Espectáculos

Sorpresivo

Por el alquiler, cerró instituto musical

Lo encargados no soportaron el aumento de un 160 por ciento en la renta


Hace ocho años Brenda Mispiasegui y Marcelo Vizzarri abrieron el Instituto de Música Pichincha. El espacio al que asistían más de 70 alumnos cerró sus puertas esta semana después de que el precio del alquiler trepara un 160 por ciento.

Vizzarri es profesor de piano y tecladista de Cielo Razzo. Vivía en el barrio y quería dar clases a los jóvenes de la zona. Con su pareja alquilaron una casa en Salta al 3200 y la acondicionaron como una escuela en la que 10 docentes enseñaban canto, bajo, batería, violín, teclado y percusión. Al tiempo, la dueña les ofreció alquilar un galpón en Vera Mujica al 200 donde montaron el Teatro Pichincha. Por ese escenario pasaron reconocidos artistas locales y nacionales, como por ejemplo, Pipi Piazzolla, que presentó su disco el año pasado.

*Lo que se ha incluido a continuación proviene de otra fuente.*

Fixpoint put_objects (check : nat) (staged : list (ObjectHash * list Z)) (objects : list ClosureObject) (w : W) : Result ObjectError unit * W :=
  match objects with
  | [] => (Ok tt, w)
  | object :: objects =>
      if aborted check then (Err OE_aborted, w)
      else match map_get (co_hash object) staged with
           | None => (Err OE_type, w)
           | Some bytes =>
               match put bytes w with
               | (Err e, w) => (Err e, w)
               | (Ok actual, w) =>
                   if bool_decide (actual = co_hash object) then put_objects (S check) staged objects w
                   else (Err (OE_bundle (js "ObjectStore returned mismatched hash for " ++ co_hash object)), w)
               end
           end
  end.

Definition run_pin (pin : option (W -> Result ObjectError unit * W)) (w : W) : Result ObjectError unit * W :=
  match pin with Some f => f w | None => (Ok tt, w) end.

En abril, diez días antes de que venciera el contrato de alquiler, la inmobiliaria les avisó que la dueña no quería renovar el contrato del teatro. También les dijo que para seguir alquilando el local donde funcionaba el instituto debían pagar un 160 por ciento más. El aumento los tomó por sorpresa y la pareja decidió vender los instrumentos y los muebles, y cerrar el local.

“No podíamos trasladar el aumento del precio del alquiler a las cuotas de los alumnos. El 2017 fue un año duro y no podemos costear el lugar. Fuimos a Defensoría del Pueblo y nos dijeron que los contratos son independientes. Nos sentimos desamparados y tristes porque perdimos los sueños y los esfuerzos que hicimos”, explicó Mispiasegui a El Ciudadano.

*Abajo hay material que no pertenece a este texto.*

Definition fits (e : list Z * nat) : Prop := (e.2 + length e.1 <= block)%nat.
Definition apart (from to : nat) (e : list Z * nat) : Prop := (to <= e.2 \/ e.2 + length e.1 <= from)%nat.

Lemma edits_length edits : forall t, length t = block -> Forall fits edits -> length (apply_edits t edits) = block.
Proof.
  unfold apply_edits. induction edits as [|e edits IH]; intros t Ht He; [done|]. apply Forall_cons in He as [He Hes]. cbn [foldl].
  apply IH; [|done]. rewrite length_set_at; [done|]. unfold fits in He. lia.
Qed.

Lemma edits_apart from to edits : forall t, length t = block -> Forall fits edits -> Forall (apart from to) edits ->
  subarray (apply_edits t edits) from to = subarray t from to.
Proof.
  unfold apply_edits. induction edits as [|e edits IH]; intros t Ht Hf Ha; [done|]. apply Forall_cons in Hf as [He Hf]. apply Forall_cons in Ha as [Hae Ha].
  cbn [foldl]. unfold fits in He. rewrite IH; [|rewrite length_set_at; lia|done|done]. apply subarray_set_other; [exact Hae|lia].
Qed.

(** The field an edit writes; the rest of it stays zero. *)
Lemma edits_field pre e post to : Forall fits (pre ++ e :: post) -> Forall (apart (e.2) to) (pre ++ post) -> (e.2 + length e.1 <= to)%nat -> (to <= block)%nat ->
  subarray (apply_edits (replicate block 0) (pre ++ e :: post)) e.2 to = e.1 ++ replicate (to - (e.2 + length e.1)) 0.
Proof.
  intros Hf Ha He Hto. apply Forall_app in Hf as [Hfp [Hfe Hfq]%Forall_cons]. apply Forall_app in Ha as [Hap Haq].
  unfold apply_edits. rewrite foldl_app. cbn [foldl]. fold (apply_edits (replicate block 0) pre).
  assert (Hl : length (apply_edits (replicate block 0) pre) = block) by (apply edits_length; [apply length_replicate|done]).
  fold (apply_edits (set_at (apply_edits (replicate block 0) pre) e.1 e.2) post). unfold fits in Hfe.
  rewrite edits_apart; [|rewrite length_set_at; lia|done|done]. rewrite subarray_set_start by lia. f_equal.
  rewrite edits_apart; [|apply length_replicate|done|].
  - apply subarray_zeros. lia.
  - eapply Forall_impl; [exact Hap|]. unfold apart. lia.
Qed.

Definition max_member : Z := 8 ^ 11.

Section Header.
Context (name : jstring) (size : Z) (Hname : Forall ascii name) (Hlen : (length name <= 100)%nat) (Hsize : 0 <= size < max_member).

Abbreviation size_text := (padStart 11 (octal_string size)).

Lemma size_text_length : length size_text = 11%nat.
Proof using Hsize. clear Hname Hlen. apply padStart_length, octal_length; [lia|]. exact Hsize. Qed.

Definition checksum_text (bytes : list Z) : list Z := take 7 (utf8_encode (padStart 6 (octal_string (foldl Z.add 0 bytes)))).

Definition header_edits (checksum : list Z) : list (list Z * nat) :=
  [(name, 0%nat); (js "0000644", 100%nat); (js "0000000", 108%nat); (js "0000000", 116%nat); (size_text, 124%nat); (js "00000000000", 136%nat);
   (replicate 8 32, 148%nat); ([48], 156%nat); (js "ustar" ++ [0], 257%nat); (js "00", 263%nat); (checksum, 148%nat); ([0], 155%nat)].

Lemma tarHeader_edits : exists checksum, (length checksum <= 7)%nat /\ tarHeader name size = apply_edits (replicate block 0) (header_edits checksum).
Proof.
  assert (Hconst : forall t at_ len value b, take len (utf8_encode value) = b -> tar_text t at_ len value = set_at t b at_) by (intros * <-; done).
  unfold tarHeader, tar_octal. rewrite (tar_text_ascii _ _ _ name) by done.
  rewrite (Hconst _ _ _ _ (js "0000644") (eq_refl : take (8 - 1) (utf8_encode (padStart (8 - 1) (octal_string 420))) = js "0000644")).
  rewrite !(fun t at_ => Hconst t at_ _ _ (js "0000000") (eq_refl : take (8 - 1) (utf8_encode (padStart (8 - 1) (octal_string 0))) = js "0000000")).
  rewrite !(fun t at_ => Hconst t at_ _ _ (js "00000000000") (eq_refl : take (12 - 1) (utf8_encode (padStart (12 - 1) (octal_string 0))) = js "00000000000")).
  rewrite (Hconst _ 257%nat _ _ (js "ustar" ++ [0]) (eq_refl : take 6 (utf8_encode (js "ustar" ++ [0])) = js "ustar" ++ [0])).
  rewrite (Hconst _ 263%nat _ _ (js "00") (eq_refl : take 2 (utf8_encode (js "00")) = js "00")).
  rewrite (tar_text_ascii _ 124 (12 - 1) (padStart (12 - 1) (octal_string size))); [|apply octal_ascii, padStart_octal; lia|].
  - change (12 - 1)%nat with 11%nat. unfold tar_text.
    match goal with |- context [foldl Z.add 0 ?b] => generalize (foldl Z.add 0 b) end. intros sum.
    exists (take 7 (utf8_encode (padStart 6 (octal_string sum)))). split; [rewrite length_take; lia|].
    unfold apply_edits, header_edits. cbn [foldl fst snd]. reflexivity.
  - change (12 - 1)%nat with 11%nat. pose proof size_text_length. lia.
Qed.
Lemma header_fits checksum : (length checksum <= 7)%nat -> Forall fits (header_edits checksum).
Proof.
  intros Hc. pose proof size_text_length as Hs. unfold header_edits, fits, block.
  repeat apply Forall_cons_2; try apply Forall_nil_2; cbn [fst snd]; rewrite ?Hs; cbn [js length app replicate]; lia.
Qed.

Ltac apart_fields := cbn [take drop tail app header_edits]; repeat apply Forall_cons_2; try apply Forall_nil_2; unfold apart; cbn [fst snd]; rewrite ?size_text_length; cbn [js length app replicate]; lia.

Lemma header_parts : length (tarHeader name size) = block /\ subarray (tarHeader name size) 0 100 = name ++ replicate (100 - length name) 0 /\
  subarray (tarHeader name size) 124 136 = size_text ++ [0] /\ subarray (tarHeader name size) 257 263 = js "ustar" ++ [0] /\
  subarray (tarHeader name size) 156 157 = [48].
Proof.
  destruct tarHeader_edits as (checksum & Hc & ->). pose proof (header_fits checksum Hc) as Hf. pose proof size_text_length as Hs.
  assert (Hb : (100 <= block /\ 136 <= block /\ 263 <= block /\ 157 <= block)%nat) by (unfold block; lia). split_and!.
  - apply edits_length; [apply length_replicate|done].
  - refine (eq_trans (edits_field [] (name, 0%nat) (tail (header_edits checksum)) 100 _ _ _ _) _); cbn [fst snd]; [done|apart_fields|lia|lia|by rewrite Nat.add_0_l].
  - refine (eq_trans (edits_field (take 4 (header_edits checksum)) (size_text, 124%nat) (drop 5 (header_edits checksum)) 136 _ _ _ _) _); cbn [fst snd];
      [done|apart_fields|rewrite Hs; lia|lia|by rewrite Hs].
  - refine (eq_trans (edits_field (take 8 (header_edits checksum)) (js "ustar" ++ [0], 257%nat) (drop 9 (header_edits checksum)) 263 _ _ _ _) _); cbn [fst snd];
      [done|apart_fields|cbn; lia|lia|done].
  - refine (eq_trans (edits_field (take 7 (header_edits checksum)) ([48], 156%nat) (drop 8 (header_edits checksum)) 157 _ _ _ _) _); cbn [fst snd];
      [done|apart_fields|cbn; lia|lia|done].
Qed.

Lemma header_type : tarHeader name size !! 156%nat = Some 48.
Proof.
  destruct header_parts as (_ & _ & _ & _ & H). apply (f_equal (fun l => l !! 0%nat)) in H. rewrite lookup_subarray, decide_True in H by lia. rewrite Nat.add_0_r in H. exact H.
Qed.
End Header.

(** ** Members *)

Lemma strip_nul_zeros s n : Forall (fun u => u <> 0) s -> strip_nul (s ++ replicate n 0) = s.
Proof.
  intros Hs. induction Hs as [|u s Hu _ IH]; cbn [app strip_nul].
  - destruct n as [|n]; [done|]. cbn [replicate strip_nul]. rewrite (proj2 (forallb_forall _ _)); [done|].
    intros v Hv%list_elem_of_In%elem_of_replicate. destruct Hv as [-> _]. done.
  - destruct (Z.eqb_spec u 0); [done|]. cbn [andb]. by rewrite IH.
Qed.

Lemma trim_digits s : Forall (fun u => 48 <= u <= 55) s -> trim s = s.
Proof.
  intros Hs. assert (Hw : forall u, 48 <= u <= 55 -> is_white_space u = false).
  { intros u Hu. unfold is_white_space. rewrite bool_decide_false; [|intros Hin; repeat (apply elem_of_cons in Hin as [->|Hin]; [lia|]); by apply not_elem_of_nil in Hin].
    destruct (Z.leb_spec 0x2000 u); [lia|done]. }
  assert (He : trimEnd s = s).
  { induction Hs as [|u s Hu Hs IH]; [done|]. cbn [trimEnd]. rewrite IH. destruct s; [by rewrite Hw|done]. }
  unfold trim. rewrite He. destruct Hs as [|u s Hu _]; [done|]. cbn. by rewrite Hw.
Qed.

Lemma span_octal_all s : Forall (fun u => 48 <= u <= 55) s -> span_octal s = s.
Proof. induction 1 as [|u s Hu _ IH]; [done|]. cbn. destruct (Z.leb_spec 48 u), (Z.leb_spec u 55); try lia. cbn. by rewrite IH. Qed.

Lemma parse_octal_text size : 0 <= size < max_member -> parse_octal (trim (strip_nul (padStart 11 (octal_string size) ++ [0]))) = Some size.
Proof.
  intros Hs. pose proof (padStart_octal 11 size ltac:(lia)) as Hd. rewrite (strip_nul_zeros _ 1) by (eapply Forall_impl; [exact Hd|]; cbn; lia).
  rewrite trim_digits by done. pose proof (size_text_length size Hs) as Hl. unfold parse_octal.
  assert (Hv : foldl (fun n u => n * 8 + (u - 48)) 0 (padStart 11 (octal_string size)) = size).
  { unfold padStart. rewrite octal_zeros. apply octal_value; [|lia]. unfold max_member in Hs. split; [lia|]. etransitivity; [apply Hs|]. by apply Z.pow_lt_mono_r. }
  destruct (padStart 11 (octal_string size)) as [|u r] eqn:E; [done|]. assert (Hu : 48 <= u <= 55) by by apply Forall_cons in Hd as [? _].
  assert (Hsign : (match u :: r with 45 :: r => (-1, r) | 43 :: r => (1, r) | _ => (1, u :: r) end) = (1, u :: r)).
  { destruct (decide (u = 45)), (decide (u = 43)); try lia. by repeat case_match. }
  rewrite Hsign, span_octal_all by done. by rewrite Hv, Z.mul_1_l.
Qed.

Definition name_text (name : jstring) : Prop := Forall (fun u => 0 < u < 128) name /\ (length name <= 100)%nat.

(** A member is read back, and the archive goes on after its padding. *)
Lemma member_written name bytes rest : name_text name -> Z.of_nat (length bytes) < max_member ->
  member (mjoin (writeMember name bytes) ++ rest) =
  Ok (Some ({| tm_name := name; tm_size := Z.of_nat (length bytes); tm_bytes := bytes |}, rest)).
Proof.
  intros [Hn Hlen] Hsize. assert (Ha : Forall ascii name) by (eapply Forall_impl; [exact Hn|]; unfold ascii; cbn; lia).
  set (size := Z.of_nat (length bytes)). assert (Hs : 0 <= size < max_member) by lia.
  destruct (header_parts name size Ha Hlen Hs) as (Hl & Hname & Htext & Hmagic & _). pose proof (header_type name size Ha Hlen Hs) as Htype.
  set (padding := ((block - length bytes mod block) mod block)%nat).
  assert (Hw : mjoin (writeMember name bytes) = tarHeader name size ++ bytes ++ replicate padding 0).
  { unfold writeMember. fold padding size. destruct padding; cbn [app]; cbv [mjoin list_join]; by rewrite ?app_nil_r. }
  rewrite Hw, <- !app_assoc. unfold member. rewrite length_app, Hl. destruct (Nat.ltb_spec (block + length (bytes ++ replicate padding 0 ++ rest)) block); [lia|].
  rewrite take_app_le, take_ge, drop_app_ge by lia. rewrite Hl, Nat.sub_diag, drop_0.
  assert (Hz : forallb (Z.eqb 0) (tarHeader name size) = false).
  { apply not_true_is_false. intros Hz. rewrite forallb_forall in Hz. apply list_elem_of_lookup_2, list_elem_of_In, Hz in Htype. done. }
  rewrite Hz, Hmagic, Hname, Htext. unfold decode_text. rewrite (text_decode_ascii (js "ustar" ++ [0])) by ascii_literal.
  cbn [rbind]. rewrite Htype. rewrite !bool_decide_true by done. cbn [andb rguard rbind].
  rewrite text_decode_ascii by (apply Forall_app; split; [done|apply Forall_replicate; unfold ascii; lia]). cbn [rbind].
  rewrite text_decode_ascii by (apply Forall_app; split; [apply octal_ascii, padStart_octal; lia|ascii_literal]). cbn [rbind].
  rewrite parse_octal_text by done. assert (Hsafe : safe size = true).
  { unfold safe, MAX_SAFE_INTEGER. apply Z.leb_le. unfold max_member in Hs. lia. }
  rewrite Hsafe. rewrite (proj2 (Z.leb_le 0 size)) by lia. rewrite (proj2 (Z.leb_le size _)) by (unfold size; rewrite length_app; lia).
  cbn [andb rguard rbind]. unfold size. rewrite Nat2Z.id. rewrite take_app_le, take_ge by lia. rewrite strip_nul_zeros by (eapply Forall_impl; [exact Hn|]; cbn; lia).
  fold padding. rewrite drop_app_ge by lia. replace (length bytes + padding - length bytes)%nat with padding by lia.
  rewrite drop_app_ge by (rewrite length_replicate; lia). by rewrite length_replicate, Nat.sub_diag, drop_0.
Qed.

Según contó, el alquiler del espacio pasó de 11 mil pesos mensuales a 28 mil. El incremento se suma al aumento de los servicios y el pago del impuesto municipal de Derecho de Registro e Inspección (Drei), además de los derechos publicitarios, desinfección, seguros, y emergencia médicas.

“Además el año lectivo ya había empezado y habíamos repartido 40 mil volantes para difundir las clases. Salimos a buscar otro lugar donde continuar y no encontramos nada por la zona. Estamos viendo cómo reorganizarnos”, señaló. Mispiasegui administraba el lugar junto con Vizzarri que además daba clases de piano. El cierre del instituto representa la pérdida de una fuente de trabajo para ellos y para los 10 docentes. También la falta de oportunidad para los casi 100 alumnos de Pichincha que iban a formarse y vincularse a la cultura.

Desamparados

La pareja denunció que la dueña de los locales les reclamó el monto de alquileres atrasados que ellos habían acordado no pagar hasta que no solucionaran los problemas de humedad que tenían los inmuebles. “El teatro tenía una gran gotera que la dueña se negó a reparar. Tuvimos que dar funciones con un balde para contener la pérdida. También cerramos aulas porque la humedad arruinaba los instrumentos”, contó Mispiasegui.

“En noviembre del año pasado, acordamos dejar de pagar el alquiler hasta que no solucionaran los problemas. Ahora, la dueña y la inmobiliaria nos lo reclaman. No cumplieron el compromiso que habíamos tomado y nos resulta injusto”, agregó.

Mispiasegui dijo que ya vendieron casi todos los instrumentos y elementos que había en el instituto y que por el momento no piensan reabrirlo.